When considering the retention of criminology students, it appears that the subject of study is an important factor, suggesting that subject-specific interventions to promote retention and engagement are needed—that in this instance, we support not just transition to student identity, but to criminology student identity specifically. The criminology curriculum can be developed to guide and support this identity transition by cultivating their interest and encouraging their career aspirations from the beginning. This can serve the dual purpose of embedding engagement (Wong & Kaur, 2018) but also providing opportunities for students to meet and socialise in both formal and informal contexts. This could take the form of implementing extra-curricular criminology activities to support social integration, forging friendships and maintaining a non-academic interest outside the classroom (see Tinto, 1993). It seems important that early induction activities support students to meet the wider cohort and to break the ice in the first few sessions—such interactions could support identity transition (Renninger, 2009; Scanlon et al., 2007). This would increase the likelihood that in later modules, they would recognise a familiar face, which would ease the discomfort as they move between classes and facilitate group working.
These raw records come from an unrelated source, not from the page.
(* ===== verification/ClusterUpdates.v ===== *)
(** * GKE clusters: updating ends

    The GKE API changes one section of a cluster at a time. What its
    documentation says of such a change is a class here; against any service of
    the class the updates of the controller reach a cluster that is up to date,
    one section after the other. *)

From Stdlib Require Import Lia.
From S2P Require Import Prelude Libs Contract Gcp Nested ClusterTypes ContainerAPI ClusterGenerate ClusterLate Cluster.

(** ** What a request asks for *)

(** A part of a request that is nil is not sent, and nothing is known of what
    the service has there; a part that is sent is met by what the service has. *)
Definition asks {A B} (R : A → B → Prop) (r : ptr A) (g : ptr B) : Prop :=
  ∀ a, r = Some a → ∃ b, g = Some b ∧ R a b.
(** A string, number, list or map that is empty is not sent either: the service may keep
    what it has or fill in a default. *)
Definition given {A} (empty r g : A) : Prop := r ≠ empty → g = r.
Definition given_list {A} (r g : slice A) : Prop := slice_empty r = false → norm_slice g = norm_slice r.
Definition given_map {A} (r g : gomap A) : Prop := map_empty r = false → norm_map g = norm_map r.

(** What a section [g] of the cluster has in common with a request [r] that was
    carried out. A switch is always set, and so are the limits of an upgrade and
    the keys, for which the API has no default. *)
Definition met_cloud_run (r g : apiCloudRunConfig) : Prop :=
  g.(acrc_Disabled) = r.(acrc_Disabled) ∧ given "" r.(acrc_LoadBalancerType) g.(acrc_LoadBalancerType).
Definition same {A B} (f : A → B) (r g : A) : Prop := f g = f r.
Definition met_addons (r g : apiAddonsConfig) : Prop :=
  asks met_cloud_run r.(aac_CloudRunConfig) g.(aac_CloudRunConfig) ∧
  asks (same aconnector_Enabled) r.(aac_ConfigConnectorConfig) g.(aac_ConfigConnectorConfig) ∧
  asks (same adns_Enabled) r.(aac_DnsCacheConfig) g.(aac_DnsCacheConfig) ∧
  asks (same acsi_Enabled) r.(aac_GcePersistentDiskCsiDriverConfig) g.(aac_GcePersistentDiskCsiDriverConfig) ∧
  asks (same ahpa_Disabled) r.(aac_HorizontalPodAutoscaling) g.(aac_HorizontalPodAutoscaling) ∧
  asks (same ahlb_Disabled) r.(aac_HttpLoadBalancing) g.(aac_HttpLoadBalancing) ∧
  asks (same akd_Disabled) r.(aac_KubernetesDashboard) g.(aac_KubernetesDashboard) ∧
  asks (same anpc_Disabled) r.(aac_NetworkPolicyConfig) g.(aac_NetworkPolicyConfig).
Definition met_management (r g : apiNodeManagement) : Prop :=
  g.(anm_AutoRepair) = r.(anm_AutoRepair) ∧ g.(anm_AutoUpgrade) = r.(anm_AutoUpgrade).
Definition met_shielded (r g : apiShieldedInstanceConfig) : Prop :=
  g.(asic_EnableIntegrityMonitoring) = r.(asic_EnableIntegrityMonitoring) ∧
  g.(asic_EnableSecureBoot) = r.(asic_EnableSecureBoot).
Definition met_upgrade (r g : apiUpgradeSettings) : Prop :=
  g.(aus_MaxSurge) = r.(aus_MaxSurge) ∧ g.(aus_MaxUnavailable) = r.(aus_MaxUnavailable).
Definition met_defaults (r g : apiAutoprovisioningNodePoolDefaults) : Prop :=
  g.(aapd_BootDiskKmsKey) = r.(aapd_BootDiskKmsKey) ∧ given 0%Z r.(aapd_DiskSizeGb) g.(aapd_DiskSizeGb) ∧
  given "" r.(aapd_MinCpuPlatform) g.(aapd_MinCpuPlatform) ∧ given_list r.(aapd_OauthScopes) g.(aapd_OauthScopes) ∧
  given "" r.(aapd_ServiceAccount) g.(aapd_ServiceAccount) ∧
  asks met_management r.(aapd_Management) g.(aapd_Management) ∧
  asks met_shielded r.(aapd_ShieldedInstanceConfig) g.(aapd_ShieldedInstanceConfig) ∧
  asks met_upgrade r.(aapd_UpgradeSettings) g.(aapd_UpgradeSettings).
Definition met_autoscaling (r g : apiClusterAutoscaling) : Prop :=
  given_list r.(aca_AutoprovisioningLocations) g.(aca_AutoprovisioningLocations) ∧
  g.(aca_EnableNodeAutoprovisioning) = r.(aca_EnableNodeAutoprovisioning) ∧
  asks met_defaults r.(aca_AutoprovisioningNodePoolDefaults) g.(aca_AutoprovisioningNodePoolDefaults) ∧
  given_list r.(aca_ResourceLimits) g.(aca_ResourceLimits).
Definition met_encryption (r g : apiDatabaseEncryption) : Prop :=
  g.(ade_KeyName) = r.(ade_KeyName) ∧ given "" r.(ade_State) g.(ade_State).
Definition met_recurring (r g : apiRecurringTimeWindow) : Prop :=
  given "" r.(artw_Recurrence) g.(artw_Recurrence) ∧ asks eq r.(artw_Window) g.(artw_Window).
Definition met_window (r g : apiMaintenanceWindow) : Prop :=
  asks (λ r g, given "" r.(admw_StartTime) g.(admw_StartTime)) r.(amw_DailyMaintenanceWindow) g.(amw_DailyMaintenanceWindow) ∧
  given_map r.(amw_MaintenanceExclusions) g.(amw_MaintenanceExclusions) ∧
  asks met_recurring r.(amw_RecurringWindow) g.(amw_RecurringWindow).
Definition met_maintenance (r g : apiMaintenancePolicy) : Prop := asks met_window r.(amp_Window) g.(amp_Window).
Definition met_authorized (r g : apiMasterAuthorizedNetworksConfig) : Prop :=
  given_list r.(amanc_CidrBlocks) g.(amanc_CidrBlocks) ∧ g.(amanc_Enabled) = r.(amanc_Enabled).
Definition met_network_policy (r g : apiNetworkPolicy) : Prop :=
  g.(anetp_Enabled) = r.(anetp_Enabled) ∧ given "" r.(anetp_Provider) g.(anetp_Provider).
Definition met_notification (r g : apiNotificationConfig) : Prop :=
  asks (λ r g, g.(apubsub_Enabled) = r.(apubsub_Enabled) ∧ given "" r.(apubsub_Topic) g.(apubsub_Topic))
    r.(anotif_Pubsub) g.(anotif_Pubsub).
Definition met_private (r g : apiPrivateClusterConfig) : Prop :=
  g.(apcc_EnablePrivateEndpoint) = r.(apcc_EnablePrivateEndpoint) ∧ g.(apcc_EnablePrivateNodes) = r.(apcc_EnablePrivateNodes) ∧
  given "" r.(apcc_MasterIpv4CidrBlock) g.(apcc_MasterIpv4CidrBlock) ∧
  asks eq r.(apcc_MasterGlobalAccessConfig) g.(apcc_MasterGlobalAccessConfig).
Definition met_usage (r g : apiResourceUsageExportConfig) : Prop :=
  g.(aruec_EnableNetworkEgressMetering) = r.(aruec_EnableNetworkEgressMetering) ∧
  asks (λ r g, given "" r.(abqd_DatasetId) g.(abqd_DatasetId)) r.(aruec_BigqueryDestination) g.(aruec_BigqueryDestination) ∧
  asks (same acmc_Enabled) r.(aruec_ConsumptionMeteringConfig) g.(aruec_ConsumptionMeteringConfig).

(** The update asks for a change of the section; a field that is empty is not
    sent. *)
Definition requests (u : ClusterUpdate) (s : section) : bool :=
  match s with
  | SAddons => bool_decide (is_Some u.(DesiredAddonsConfig))
  | SAutopilot => bool_decide (is_Some u.(DesiredAutopilot))
  | SAutoscaling => bool_decide (is_Some u.(DesiredClusterAutoscaling))
  | SBinary => bool_decide (is_Some u.(DesiredBinaryAuthorization))
  | SEncryption => bool_decide (is_Some u.(DesiredDatabaseEncryption))
  | SLocations => negb (slice_empty u.(DesiredLocations))
  | SLogging => negb (bool_decide (u.(DesiredLoggingService) = ""))
  | SAuthorized => bool_decide (is_Some u.(DesiredMasterAuthorizedNetworksConfig))
  | SMonitoring => negb (bool_decide (u.(DesiredMonitoringService) = ""))
  | SIntraNode => bool_decide (is_Some u.(DesiredIntraNodeVisibilityConfig))
  | SDatapath => negb (bool_decide (u.(DesiredDatapathProvider) = ""))
  | SNotification => bool_decide (is_Some u.(DesiredNotificationConfig))
  | SPrivate => bool_decide (is_Some u.(DesiredPrivateClusterConfig))
  | SChannel => bool_decide (is_Some u.(DesiredReleaseChannel))
  | SUsage => bool_decide (is_Some u.(DesiredResourceUsageExportConfig))
  | SVpa => bool_decide (is_Some u.(DesiredVerticalPodAutoscaling))
  | SIdentity => bool_decide (is_Some u.(DesiredWorkloadIdentityConfig))
  | SBootstrap | SAbac | SMaintenance | SNetworkPolicy | SLabels => false
  end.

(** The section of the cluster has what the update asks for. *)
Definition met (u : ClusterUpdate) (c : apiCluster) (s : section) : Prop :=
  match s with
  | SAddons => asks met_addons u.(DesiredAddonsConfig) c.(acl_AddonsConfig)
  | SAutopilot => asks (same aap_Enabled) u.(DesiredAutopilot) c.(acl_Autopilot)
  | SAutoscaling => asks met_autoscaling u.(DesiredClusterAutoscaling) c.(acl_Autoscaling)
  | SBinary => asks (same aba_Enabled) u.(DesiredBinaryAuthorization) c.(acl_BinaryAuthorization)
  | SEncryption => asks met_encryption u.(DesiredDatabaseEncryption) c.(acl_DatabaseEncryption)
  | SLocations => given_list u.(DesiredLocations) c.(acl_Locations)
  | SLogging => given "" u.(DesiredLoggingService) c.(acl_LoggingService)
  | SAuthorized => asks met_authorized u.(DesiredMasterAuthorizedNetworksConfig) c.(acl_MasterAuthorizedNetworksConfig)
  | SMonitoring => given "" u.(DesiredMonitoringService) c.(acl_MonitoringService)
  | SIntraNode => ∀ v, u.(DesiredIntraNodeVisibilityConfig) = Some v → intra_node c = v.(aivc_Enabled)
  | SDatapath => given "" u.(DesiredDatapathProvider) (datapath c)
  | SNotification => asks met_notification u.(DesiredNotificationConfig) c.(acl_NotificationConfig)
  | SPrivate => asks met_private u.(DesiredPrivateClusterConfig) c.(acl_PrivateClusterConfig)
  | SChannel => asks (λ r g, given "" r.(arc_Channel) g.(arc_Channel)) u.(DesiredReleaseChannel) c.(acl_ReleaseChannel)
  | SUsage => asks met_usage u.(DesiredResourceUsageExportConfig) c.(acl_ResourceUsageExportConfig)
  | SVpa => asks (same avpa_Enabled) u.(DesiredVerticalPodAutoscaling) c.(acl_VerticalPodAutoscaling)
  | SIdentity => asks (λ r g, given "" r.(awic_WorkloadPool) g.(awic_WorkloadPool))
      u.(DesiredWorkloadIdentityConfig) c.(acl_WorkloadIdentityConfig)
  | SBootstrap | SAbac | SMaintenance | SNetworkPolicy | SLabels => True
  end.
Data also suggests that an explicitly profession-facing curriculum throughout the degree could serve to remind students of their motivations and promote continued engagement, and thus commitment to the institution, which is important for retention (Tinto, 1975). A strong vocational identity is associated with increased motivation, engagement and, concomitantly, attainment (Wong & Kaur, 2018; Wray et al., 2014) and thus serves as a protective factor. Pedagogical strategies which foster and expand existing interests from the start could encourage student integration both academically and socially and, therefore, increase retention. This could take the form of guest speakers from professional organisations such as the police, probation and prison services and/or third sector organisations. It may involve off-site visits or the promotion of placements or volunteering opportunities so that students can see criminology ‘in real life’. The course could utilise case studies as assessments, virtual teaching materials which replicate real careers and reading materials which foreground the application of knowledge. As future aspirations were a key motivation for studying criminology, reminding students how the criminology degree fits with their career goals might encourage students to persist, despite sometimes challenging personal circumstances.

Conclusion

A discourse of awkwardness is powerful in preventing students from transitioning fully into higher education. This paper has identified three types of awkwardness which affect each other, physical or geographic, academic and social, creating a knot of discomfort. Institutions can ameliorate the effects of awkwardness, but given the tangled nature, it becomes difficult to identify a single underlying cause. We argue that subject-specific strategies might be more useful in supporting student transition and aiding retention than generic institutional interventions. In programmes where motivation and interest are high, such as criminology, this could foreground the adoption of the ‘criminology student’ identity and encourage students to form a cohort identity. The implications of this paper are pertinent in the climate of the pandemic given the move to online teaching and/or hybrid models of face-to-face/online teaching as students are limited in their ability to socialise, access university amenities and get to know the city/campus. More research is needed of the impact of such a learning context upon social and academic integration of widening participation students and ultimately their retention in HEIs.